Following that first call, Allen gave his phone to Russell, and Russell was the one to talk with the kidnapper for the rest of our interactions with him, as Russell is able to more perfectly understand Spanish idioms and nuances. This is a lot of responsibility for a young man, but Russell is strong and resourceful (in addition to speaking amazingly good Honduran Spanish), and we were confident that having him field the calls was the best way to handle this. The kidnapper called a second time about a half hour after the first call, and spoke with Russell. The demands – and the threats – were the same.
We were, of course, trying to explain to the kidnapper that we’re just missionaries, and we don’t have that kind of money. We didn’t say to him, “We won’t pay a ransom,” because that seemed to us to give the kidnapper no reason to keep Ben alive. Our hope was that the longer we kept the kidnapper talking and negotiating, the better chance we’d have of finding Ben before the situation got even worse.
Allen came into Gracias, to be with me and also to purchase a replacement phone for his own use. Russell remained out at the search site, on the phone, most of the afternoon. When they each returned to their own homes, they continued to field and place phone calls. Russell took Allen’s phone home with him, in case the kidnapper should call again.

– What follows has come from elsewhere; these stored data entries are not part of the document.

(* ===== verification/Sleeplock.v ===== *)
(** * kernel/sleeplock.c: locks whose waiters sleep

    A sleep lock lives in its buffer or its in-memory inode; its spinlock is
    [LkSleep l] and its waiters sleep on [ChSleep l].  The wait loop of
    acquiresleep() sleeps once per turn, so it makes at most one turn per element
    of the environment. *)

From S2P Require Import Prelude Machine Kstring Kernel Spinlock Kalloc Vm Sched.

Definition get_sl (k : kernel) (l : slid) : sleeplock :=
  match l with
  | SlBuf i => b_lock (get_buf k i)
  | SlInode i => i_lock (get_inode k i)
  end.
Definition upd_sl (l : slid) (f : sleeplock -> sleeplock) (k : kernel) : kernel :=
  match l with
  | SlBuf i => upd_buf i (fun b => set_b_lock (f (b_lock b)) b) k
  | SlInode i => upd_inode i (fun x => set_i_lock (f (i_lock x)) x) k
  end.

Definition initsleeplock (l : slid) (name : string) : K unit :=
  initlock (LkSleep l) "sleep lock";;;
  modify (upd_sl l (set_sl_name name));;;
  modify (upd_sl l (set_sl_locked 0));;;
  modify (upd_sl l (set_sl_pid 0)).

(** One test of [while (lk->locked) sleep(lk, &lk->lk)]. *)
Definition sleeplock_turn (l : slid) (_ : unit) : K (unit + unit) :=
  locked <- gets (fun k => sl_locked (get_sl k l));;
  if decide (locked <> 0) then sleep (ChSleep l) (LkSleep l);;; ret (inr tt)
  else ret (inl tt).

Definition acquiresleep (l : slid) : K unit :=
  acquire (LkSleep l);;;
  (fun e k => loop_ (S (length e)) (sleeplock_turn l) tt e k);;;
  modify (upd_sl l (set_sl_locked 1));;;
  p <- cur;;
  pid <- gets (fun k => p_pid (get_proc k p));;
  modify (upd_sl l (set_sl_pid pid));;;
  release (LkSleep l).

Definition releasesleep (l : slid) : K unit :=
  acquire (LkSleep l);;;
  modify (upd_sl l (set_sl_locked 0));;;
  modify (upd_sl l (set_sl_pid 0));;;
  wakeup (ChSleep l);;;
  release (LkSleep l).

Definition holdingsleep (l : slid) : K bool :=
  acquire (LkSleep l);;;
  x <- gets (fun k => get_sl k l);;
  r <- (if decide (sl_locked x <> 0) then
          p <- cur;;
          pid <- gets (fun k => p_pid (get_proc k p));;
          ret (bool_decide (sl_pid x = pid))
        else ret false);;
  release (LkSleep l);;;
  ret r.

Global Arguments initsleeplock : simpl never.
Global Arguments sleeplock_turn : simpl never.
Global Arguments acquiresleep : simpl never.
Global Arguments releasesleep : simpl never.
Global Arguments holdingsleep : simpl never.

(** ** Taking and releasing a sleep lock *)

Definition sl_taken (l : slid) (pid : Z) (k : kernel) : kernel :=
  upd_sl l (fun x => set_sl_pid pid (set_sl_locked 1 x)) k.
Definition sl_freed (l : slid) (k : kernel) : kernel :=
  upd_sl l (fun x => set_sl_pid 0 (set_sl_locked 0 x)) k.

Lemma upd_sl_twice l f g k : upd_sl l f (upd_sl l g k) = upd_sl l (fun x => f (g x)) k.
Proof.
  destruct l; unfold upd_sl, upd_buf, upd_inode; cbn; rewrite list_alter_alter_eq; done.
Qed.

Lemma upd_sl_taken l f l' k : upd_sl l f (lock_taken l' k) = lock_taken l' (upd_sl l f k).
Proof. by destruct l. Qed.

Lemma get_sl_taken l l' k : get_sl (lock_taken l' k) l = get_sl k l.
Proof. by destruct l. Qed.

Lemma upd_sl_cpu_ok l f k : cpu_ok k -> cpu_ok (upd_sl l f k).
Proof. by destruct l. Qed.
Lemma upd_sl_lock_free l f l' k : lock_free l' k -> lock_free l' (upd_sl l f k).
Proof. by destruct l. Qed.
Lemma upd_sl_running l f k : running (upd_sl l f k) = running k.
Proof. by destruct l. Qed.
Lemma upd_sl_proc l f k i : get_proc (upd_sl l f k) i = get_proc k i.
Proof. by destruct l. Qed.
#[export] Hint Resolve upd_sl_cpu_ok upd_sl_lock_free : xv6.

(** An uncontended acquiresleep() does not wait. *)
Lemma acquiresleep_free l e k p :
  cpu_ok k -> lock_free (LkSleep l) k -> sl_locked (get_sl k l) = 0 -> running k = Some p ->
  acquiresleep l e k = Ok tt e (sl_taken l (p_pid (get_proc k p)) k).
Proof.
  intros Hc Hl Hs Hr. unfold acquiresleep.
  rewrite (bind_Ok _ _ _ _ _ _ _ (acquire_free _ e k Hc Hl)).
  assert (loop_ (S (length e)) (sleeplock_turn l) tt e (lock_taken (LkSleep l) k)
          = Ok tt e (lock_taken (LkSleep l) k)) as Hloop.
  { cbn [loop_]. unfold sleeplock_turn at 1. unfold bind. cbn. rewrite get_sl_taken, Hs. done. }
  rewrite (bind_Ok _ _ tt e _ e (lock_taken (LkSleep l) k)) by done. cbn [bind modify].
  rewrite upd_sl_taken.
  set (k1 := upd_sl l (set_sl_locked 1) k).
  assert (cpu_ok k1) as Hc1 by (subst k1; auto with xv6).
  assert (running (lock_taken (LkSleep l) k1) = Some p) as Hr1.
  { rewrite running_taken. subst k1. by rewrite upd_sl_running. }
  rewrite (cur_ok e _ p (cpu_ok_taken _ _ Hc1) Hr1). cbn [gets].
  rewrite get_proc_taken. subst k1. rewrite upd_sl_proc, upd_sl_taken, upd_sl_twice.
  rewrite release_taken by auto with xv6. done.
Qed.

Lemma get_sl_upd l f k :
  match l with SlBuf i => (i < length (k_bcache k))%nat | SlInode i => (i < length (k_itable k))%nat end ->
  get_sl (upd_sl l f k) l = f (get_sl k l).
Proof.
  destruct l as [i|i]; intros Hi; cbn; unfold get_buf, get_inode; cbn;
    rewrite list_lookup_alter_eq;
    [destruct (lookup_lt_is_Some_2 (k_bcache k) i Hi) as [x Hx]
    |destruct (lookup_lt_is_Some_2 (k_itable k) i Hi) as [x Hx]]; by rewrite Hx.
Qed.

Lemma holdingsleep_ok l e k p :
  cpu_ok k -> lock_free (LkSleep l) k -> running k = Some p ->
  holdingsleep l e k =
  Ok (bool_decide (sl_locked (get_sl k l) <> 0 /\ sl_pid (get_sl k l) = p_pid (get_proc k p))) e k.
Proof.
  intros Hc Hl Hr. unfold holdingsleep. rewrite (bind_Ok _ _ _ _ _ _ _ (acquire_free _ e k Hc Hl)).
  cbn [bind gets]. rewrite get_sl_taken.
  destruct (decide (sl_locked (get_sl k l) <> 0)) as [Hs|Hs]; cbn [bind gets ret].
  - rewrite (cur_ok e _ p (cpu_ok_taken _ _ Hc)) by by rewrite running_taken.
    rewrite get_proc_taken, release_taken by done. f_equal.
    apply bool_decide_ext. tauto.
  - rewrite release_taken by done. f_equal. symmetry. apply bool_decide_eq_false_2. tauto.
Qed.

Lemma quiet_taken l k : (forall i, l <> LkProc i) -> quiet k -> quiet (lock_taken l k).
Proof.
  intros Hl [Hc Hn Hf]. constructor; [by apply cpu_ok_taken|done|].
  intros i Hi. apply lock_free_taken_ne; [|by apply Hf]. intros E. by apply (Hl i).
Qed.

Lemma quiet_upd_sl l f k : quiet k -> quiet (upd_sl l f k).
Proof. intros [Hc Hn Hf]. destruct l; by constructor. Qed.

(** The table after wakeup([ch]) by the executing hart. *)
Definition woken (ch : chan) (k : kernel) : kernel :=
  set_k_procs (imap (fun i p => if decide (Some i = running k) then p
                                else if decide (p_state p = SLEEPING /\ p_chan p = ch) then set_p_state RUNNABLE p else p) (k_procs k)) k.

Lemma woken_cpu_ok ch k : cpu_ok k -> cpu_ok (woken ch k).
Proof. done. Qed.
Lemma woken_lock_free ch l k : lock_free l k -> lock_free l (woken ch k).
Proof. done. Qed.
Lemma woken_quiet ch k : quiet k -> quiet (woken ch k).
Proof. intros [Hc Hn Hf]. constructor; try done. unfold woken. cbn. by rewrite length_imap. Qed.

Lemma woken_taken ch l k : woken ch (lock_taken l k) = lock_taken l (woken ch k).
Proof. unfold woken. by rewrite running_taken. Qed.

Lemma wakeup_taken ch l e k :
  (forall i, l <> LkProc i) -> quiet k ->
  wakeup ch e (lock_taken l k) = Ok tt e (lock_taken l (woken ch k)).
Proof.
  intros Hl Hq. rewrite wakeup_ok by by apply quiet_taken. rewrite <- woken_taken. reflexivity.
Qed.

Lemma woken_running ch k p : running k = Some p -> get_proc (woken ch k) p = get_proc k p.
Proof.
  intros Hr. unfold woken, get_proc. cbn. rewrite list_lookup_imap, Hr.
  destruct (k_procs k !! p); [|done]. cbn. by rewrite decide_True.
Qed.

Lemma releasesleep_ok l e k :
  quiet k -> lock_free (LkSleep l) k -> releasesleep l e k = Ok tt e (woken (ChSleep l) (sl_freed l k)).
Proof.
  intros Hq Hl. unfold releasesleep. rewrite (bind_Ok _ _ _ _ _ _ _ (acquire_free _ e k (q_cpu k Hq) Hl)).
  cbn [bind modify]. rewrite upd_sl_twice, upd_sl_taken. fold (sl_freed l k).
  assert (quiet (sl_freed l k)) as Hq' by by apply quiet_upd_sl.
  rewrite wakeup_taken by done.
  rewrite release_taken; [done|..]; [apply woken_cpu_ok, Hq'|]. by apply woken_lock_free, upd_sl_lock_free.
Qed.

While all of that was going on, I finished up at the police station – where I discovered that I am quite possibly the worst witness in the history of ever. I simply hadn’t paid attention to details at all! In my own defense, I had kicked into full on “mother-mode” with Ben for most of the time we were with the kidnapper, and so my focus was almost entirely on him. The joke at my house is that I’ll know to do better the next time I’m kidnapped. I sure hope it remains just a joke!

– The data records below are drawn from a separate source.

(* ===== verification/Log.v ===== *)
(** * kernel/log.c: the write-ahead log

    The in-memory log is [k_log]; the on-disk header and the logged blocks go
    through the buffer cache.  Block numbers and the count are 32-bit little-endian
    words of the header block.  begin_op() sleeps once per turn, which bounds its
    turns by the environment. *)

From S2P Require Import Prelude Machine Kstring Kernel Spinlock Kalloc Vm Sched Sleeplock Bio.

(** ** Words of a block *)
Definition byte_at (l : list Z) (off : Z) : Z := nth (Z.to_nat off) l 0.
Definition get16 (l : list Z) (off : Z) : Z := byte_at l off + 2 ^ 8 * byte_at l (off + 1).
Definition get32 (l : list Z) (off : Z) : Z := get16 l off + 2 ^ 16 * get16 l (off + 2).
Definition put8 (l : list Z) (off v : Z) : list Z := <[Z.to_nat off := u8 v]> l.
Definition put16 (l : list Z) (off v : Z) : list Z := put8 (put8 l off v) (off + 1) (v / 2 ^ 8).
Definition put32 (l : list Z) (off v : Z) : list Z := put16 (put16 l off v) (off + 2) (v / 2 ^ 16).

(** The word of a logheader that holds block[i]; word 0 is n. *)
Definition lh_word (i : Z) : Z := 4 * (i + 1).

Section Log.
Context `{D : BlockDevice}.

(** int block[i]. *)
Definition lh_get (k : kernel) (i : Z) : Z := nth (Z.to_nat i) (lh_block (k_log k)) 0.

(** One turn of install_trans(). *)
Definition install_one (recovering : Z) (tail : Z) : K unit :=
  lg <- gets k_log;;
  lbuf <- bread (l_dev lg) (l_start lg + tail + 1);;
  dst <- gets (fun k => lh_get k tail);;
  dbuf <- bread (l_dev lg) dst;;
  modify (fun k => upd_buf dbuf (set_b_data (b_data (get_buf k lbuf))) k);;;
  bwrite dbuf;;;
  (if decide (recovering = 0) then bunpin dbuf else skip);;;
  brelse lbuf;;;
  brelse dbuf.

Definition install_trans (recovering : Z) : K unit :=
  n <- gets (fun k => lh_n (k_log k));;
  for_ (seqZ 0 n) (install_one recovering).

Definition read_head : K unit :=
  lg <- gets k_log;;
  buf <- bread (l_dev lg) (l_start lg);;
  lh <- gets (fun k => b_data (get_buf k buf));;
  modify (upd_log (set_lh_n (i32 (get32 lh 0))));;;
  n <- gets (fun k => lh_n (k_log k));;
  for_ (seqZ 0 n) (fun i =>
    modify (upd_log (fun x => set_lh_block (<[Z.to_nat i := i32 (get32 lh (lh_word i))]> (lh_block x)) x)));;;
  brelse buf.

Definition write_head : K unit :=
  lg <- gets k_log;;
  buf <- bread (l_dev lg) (l_start lg);;
  modify (upd_buf buf (fun b => set_b_data (put32 (b_data b) 0 (lh_n lg)) b));;;
  for_ (seqZ 0 (lh_n lg)) (fun i =>
    v <- gets (fun k => lh_get k i);;
    modify (upd_buf buf (fun b => set_b_data (put32 (b_data b) (lh_word i) v) b)));;;
  bwrite buf;;;
  brelse buf.

Definition recover_from_log : K unit :=
  read_head;;;
  install_trans 1;;;
  modify (upd_log (set_lh_n 0));;;
  write_head.

Definition initlog (dev : Z) : K unit :=
  initlock LkLog "log";;;
  sb <- gets k_sb;;
  modify (upd_log (set_l_start (i32 (sb_logstart sb))));;;
  modify (upd_log (set_l_size (i32 (sb_nlog sb))));;;
  modify (upd_log (set_l_dev dev));;;
  recover_from_log.

(** One turn of the loop of begin_op(). *)
Definition begin_turn (_ : unit) : K (unit + unit) :=
  lg <- gets k_log;;
  if decide (l_committing lg <> 0) then sleep ChLog LkLog;;; ret (inr tt)
  else if decide (lh_n lg + (l_outstanding lg + 1) * MAXOPBLOCKS > LOGSIZE)
       then sleep ChLog LkLog;;; ret (inr tt)
  else
    modify (upd_log (fun x => set_l_outstanding (l_outstanding x + 1) x));;;
    release LkLog;;;
    ret (inl tt).

Definition begin_op : K unit :=
  acquire LkLog;;;
  fun e k => loop_ (S (length e)) begin_turn tt e k.

(** One turn of write_log(). *)
Definition write_log_one (tail : Z) : K unit :=
  lg <- gets k_log;;
  to <- bread (l_dev lg) (l_start lg + tail + 1);;
  src <- gets (fun k => lh_get k tail);;
  from <- bread (l_dev lg) src;;
  modify (fun k => upd_buf to (set_b_data (b_data (get_buf k from))) k);;;
  bwrite to;;;
  brelse from;;;
  brelse to.

Definition write_log : K unit :=
  n <- gets (fun k => lh_n (k_log k));;
  for_ (seqZ 0 n) write_log_one.

Definition commit : K unit :=
  n <- gets (fun k => lh_n (k_log k));;
  if decide (n > 0) then
    write_log;;;
    write_head;;;
    install_trans 0;;;
    modify (upd_log (set_lh_n 0));;;
    write_head
  else skip.

Definition end_op : K unit :=
  acquire LkLog;;;
  modify (upd_log (fun x => set_l_outstanding (l_outstanding x - 1) x));;;
  lg <- gets k_log;;
  if decide (l_committing lg <> 0) then panic "log.committing" else
  let do_commit := bool_decide (l_outstanding lg = 0) in
  (if do_commit then modify (upd_log (set_l_committing 1)) else wakeup ChLog);;;
  release LkLog;;;
  when do_commit
    (commit;;;
     acquire LkLog;;;
     modify (upd_log (set_l_committing 0));;;
     wakeup ChLog;;;
     release LkLog).

(** The slot log_write() uses: that of an earlier write of the block in this
    transaction (absorption), or the first free one. *)
Definition log_slot (lg : logstate) (blockno : Z) : nat :=
  match list_find (fun b => b = blockno) (take (Z.to_nat (lh_n lg)) (lh_block lg)) with
  | Some (i, _) => i
  | None => Z.to_nat (lh_n lg)
  end.

Definition log_write (b : nat) : K unit :=
  acquire LkLog;;;
  lg <- gets k_log;;
  if decide (lh_n lg >= LOGSIZE \/ lh_n lg >= l_size lg - 1) then panic "too big a transaction" else
  if decide (l_outstanding lg < 1) then panic "log_write outside of trans" else
  blockno <- gets (fun k => b_blockno (get_buf k b));;
  let i := log_slot lg blockno in
  modify (upd_log (fun x => set_lh_block (<[i := blockno]> (lh_block x)) x));;;
  (if decide (Z.of_nat i = lh_n lg) then
     bpin b;;; modify (upd_log (fun x => set_lh_n (lh_n x + 1) x))
   else skip);;;
  release LkLog.

#[global] Arguments install_one : simpl never.
#[global] Arguments install_trans : simpl never.
#[global] Arguments read_head : simpl never.
#[global] Arguments write_head : simpl never.
#[global] Arguments recover_from_log : simpl never.
#[global] Arguments initlog : simpl never.
#[global] Arguments begin_turn : simpl never.
#[global] Arguments begin_op : simpl never.
#[global] Arguments write_log_one : simpl never.
#[global] Arguments write_log : simpl never.
#[global] Arguments commit : simpl never.
#[global] Arguments end_op : simpl never.
#[global] Arguments log_write : simpl never.
End Log.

Once done with my statement to the police, I went to a hotel in town, and used the internet while waiting for news from the searchers. I updated my private Facebook group of prayer warriors with as much info as I felt it would be safe to share, and encouraged them to keep putting out requests for prayer using very vague details . . . my only thought was to get as many people praying as possible! Eventually some fellow missionaries from the Gracias area drove me home. My 19 year old son was home alone, and I wanted to go and be with him.
My family was scattered all about. One daughter was off on her honeymoon, two other daughters had left early that morning to drive some of the wedding guests to the airport (and they were wondering why there were so very many police checkpoints at which every single car was being searched on this particular day – we didn’t inform them of the kidnapping until later in the day). Russell was in town answering and making phone calls, 19 year old Gus was at home, and Ben . . . we didn’t know where Ben was.
From that point until Ben was released, I was pretty much on the internet the whole time, trying to keep those who were praying informed with whatever info could be shared at that moment. Women from my Facebook group set up a sign-up time chart, to make sure that there would be non-stop prayers going up on Ben’s behalf throughout the night and the next day. I know most of these friends didn’t just pray during their one hour or half hour slot, but prayed continuously, with many tears, throughout the night. They also kept me company in my vigil, and encouraged me to try to sleep, with assurances that they would not cease praying while I did so. I managed to get about two hours of sleep that night.
Russell received a couple more calls from the kidnapper, around 8pm. Nothing had changed, except that the kidnapper was a bit more specific in his threats. Russell won’t tell me exactly what the threats were, which is probably for the best.